* _WHAT IS REQUIRED_:
Return every line below in which "pandas" appears.

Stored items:

(** * Listening sessions and listening contexts of the Spotify analyzer

    A shallow embedding of the session and context methods of
    [SpotifyFeaturesMixin] (spotify_features.py): [detect_sessions],
    [session_statistics], [session_patterns], [session_content_analysis],
    [categorize_listening_contexts] and [predict_context].

    Conventions.
    - A pandas [Timestamp] is its number of nanoseconds since the epoch, a
      [Z]; a [Timedelta] is a number of nanoseconds.
    - A Python float is the rational it denotes, a [Q].  The sums and
      means of numpy and pandas round as binary64 arithmetic does
      ([Float64]); a quotient of two integers, a time span in minutes and
      a decimal literal such as [0.7] are read as the exact rationals.
    - A data frame is the list of its rows, in row order; [self.df is None]
      is [None].
    - Methods of the analyzer are functions from the analyzer's state to an
      outcome: a returned value with the new state, or a raised exception. *)

From Stdlib Require Import String Ascii DecimalString.
From Stdlib Require Import ZArith QArith Qround Qpower List Bool.
From Stdlib Require Import Permutation Sorted Lia Lqa.
Import ListNotations.

Open Scope Z_scope.

(** ** Timestamps, time deltas and the calendar *)

Module Timestamp.

Definition ns_per_minute : Z := 60 * 1000000000.
Definition ns_per_hour : Z := 60 * ns_per_minute.
Definition ns_per_day : Z := 24 * ns_per_hour.

(** [pd.Timedelta(minutes=m)]: the minutes are scaled to nanoseconds and
    cut to an integer (Python's [int], toward zero). *)
Definition Timedelta_minutes (m : Q) : Z :=
  Z.quot (Qnum m * ns_per_minute) (Zpos (Qden m)).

* _TASK OUTPUT_:
    - A pandas [Timestamp] is its number of nanoseconds since the epoch, a
      means of numpy and pandas round as binary64 arithmetic does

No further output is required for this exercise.